Where can readers find more information?
www.tballiance.org
About Mel Spigelman
Dr. Spigelman is the President and Chief Executive Officer of the Global Alliance for TB Drug Development (TB Alliance). Prior to being appointed President and CEO in 2009, Dr. Spigelman served for five and a half years as the Director of Research and Development at the TB Alliance.
A highly regarded expert in domestic and international drug research and development, Dr. Spigelman previously spent a decade managing drug R&D at Knoll Pharmaceuticals (a division of BASF Pharma). As Vice President of R&D at Knoll for eight years, Dr. Spigelman directed clinical development and supervised all R&D activities from basic discovery to regulatory approval and Medical Affairs. He established global R&D processes as part of Knoll's senior R&D management team, oversaw a marked increase in US regulatory filings and approvals, and supervised joint R&D programs with multiple other pharmaceutical companies.
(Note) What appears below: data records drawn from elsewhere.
(** Modelled from the spec: how a run ends (sections 4.2, 4.4 and 7). *)
Inductive Status : Type :=
| Completed (text : string)
| AwaitingApproval (pending : list Call)
| MaxTurnsExceeded
| ModelBackendError (error : string).

(** Modelled from the spec: what a run of the runtime's runner yields,
    its status and the history accumulated (sections 3 and 4.4). *)
Record Outcome : Type := mkOutcome
  { status : Status; accumulated : History }.

(** Modelled from the spec: [RunResult.finalOutput] of the runtime,
    section 3: non-null only for a terminal response. *)
Definition finalOutputOf (o : Outcome) : option string :=
  match status o with
  | Completed text => Some text
  | _ => None
  end.

(** Modelled from the spec: the runner's state between two model calls,
    the active agent and the history (section 4.4). *)
Record Config : Type := mkConfig
  { active : Agent; hist : History }.

(** Modelled from the spec: what the runtime's invoker makes of a call,
    section 4.2: suspended for approval, or resolved to a result. *)
Inductive Invocation : Type :=
| PendingApproval
| Resolved (payload : ToolPayload).

(** Modelled from the spec: the runtime's [renderInstructions(context)],
    section 4.3. *)
Definition renderInstructions (a : Agent) (ctx : RunContext UserInfo) : string :=
  match agent_instructions a with
  | StaticInstructions text => text
  | ComputedInstructions build =>
      build (mkRunContext (asUserContext (context ctx)))
  end.

(** Modelled from the spec: the tool catalogue the runtime sends with a
    model call, section 4.4 (local tools). *)
Definition catalogue (a : Agent) : list (string * string) :=
  map (fun t => (tool_name t, tool_description t)) (agent_tools a).

(** Modelled from the spec: the runtime's lookup of a requested tool in
    the agent's namespace, section 4.2. *)
Definition resolveTool (a : Agent) (n : string) : option Tool :=
  find (fun t => String.eqb (tool_name t) n) (agent_tools a).

(** Modelled from the spec: the runtime's lookup of a handoff target. *)
Definition resolveAgent (registry : list Agent) (n : string) : option Agent :=
  find (fun a => String.eqb (agent_name a) n) registry.

Section Run.

Variable registry : list Agent.
Variable backend : Request -> Settled ModelResponse.
Variable ctx : RunContext UserInfo.
(** The external approval decisions recorded so far, by call id. *)
Variable decisions : string -> option bool.
Variable maxTurns : nat.

(** Modelled from the spec: the request of the AwaitingModel state,
    section 4.4, built by the runtime. *)
Definition request (cfg : Config) : Request :=
  {| req_instructions := renderInstructions (active cfg) ctx;
     req_tools := catalogue (active cfg);
     req_history := hist cfg;
     req_temperature := agent_temperature (active cfg) |}.

(** Modelled from the spec: the runtime's tool invoker, section 4.2:
    resolve the tool, apply the approval gate, execute. *)
Definition invoke (a : Agent) (c : Call) : Invocation :=
  match resolveTool a (call_name c) with
  | None => Resolved (ErrorPayload "UnknownTool")
  | Some t =>
      let gated :=
        match tool_needsApproval t with
        | Some needs => needs ctx (call_args c)
        | None => false
        end in
      if gated then
        match decisions (call_id c) with
        | None => PendingApproval
        | Some true => Resolved (tool_execute t (call_args c) (Some ctx))
        | Some false => Resolved RejectionMarker
        end
      else Resolved (tool_execute t (call_args c) (Some ctx))
  end.

(** Modelled from the spec: the runtime's ExecutingTools state, section
    4.4: the items appended to history, in the order the model issued the
    calls, and the calls left pending approval.  A call held for approval
    is not yet part of the history: sections 3 and 8 pair every tool call
    in the history with its result, and a suspended call has none. *)
Fixpoint dispatch (a : Agent) (calls : list Call) : History * list Call :=
  match calls with
  | [] => ([], [])
  | c :: rest =>
      let (items, pending) := dispatch a rest in
      let issued := ToolCall (call_name c) (call_args c) (call_id c) in
      match invoke a c with
      | Resolved payload =>
          (issued :: ToolResult (call_id c) payload :: items, pending)
      | PendingApproval => (items, c :: pending)
      end
  end.

(** Modelled from the spec: one AwaitingModel iteration of the runtime's
    runner, section 4.4: either the next configuration or the outcome of
    the run. *)
Definition turn (cfg : Config) : Config + Outcome :=
  match backend (request cfg) with
  | RejectedWith e =>
      inr {| status := ModelBackendError e; accumulated := hist cfg |}
  | Fulfilled (Message text) =>
      inr {| status := Completed text;
             accumulated := hist cfg ++ [AssistantMessage text] |}
  | Fulfilled (ToolCalls calls) =>
      let (items, pending) := dispatch (active cfg) calls in
      match pending with
      | [] => inl {| active := active cfg; hist := hist cfg ++ items |}
      | _ :: _ =>
          inr {| status := AwaitingApproval pending;
                 accumulated := hist cfg ++ items |}
      end
  | Fulfilled (Handoff target) =>
      let invalid :=
        {| active := active cfg;
           hist := hist cfg ++ [ToolResult target (ErrorPayload "InvalidHandoff")] |} in
      if existsb (String.eqb target) (agent_handoffs (active cfg)) then
        match resolveAgent registry target with
        | Some next =>
            inl {| active := next;
                   hist := hist cfg ++ [HandoffEvent (agent_name (active cfg)) target] |}
        | None => inl invalid
        end
      else inl invalid
  end.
Dr. Spigelman received his undergraduate degree from Brown University and his medical degree from the Mt. Sinai School of Medicine where he specialized in Internal medicine, Neoplastic Diseases and Preventive Medicine. Dr. Spigelman holds board certifications from the American Board of Internal Medicine, the American Board's Subspecialty Board of Medical Oncology, and the American Board of Preventive Medicine and was the recipient of the American Cancer Society Clinical Oncology Career Development Award (1985-1988).
Presently, Dr. Spigelman serves on the Coordinating Board of the WHO Stop TB Partnership, is Co-chair of the Working Group on New Drugs of the WHO Stop TB Partnership, and is a member of the Governing Board of the Tres Cantos Open Lab, GlaxoSmithKline.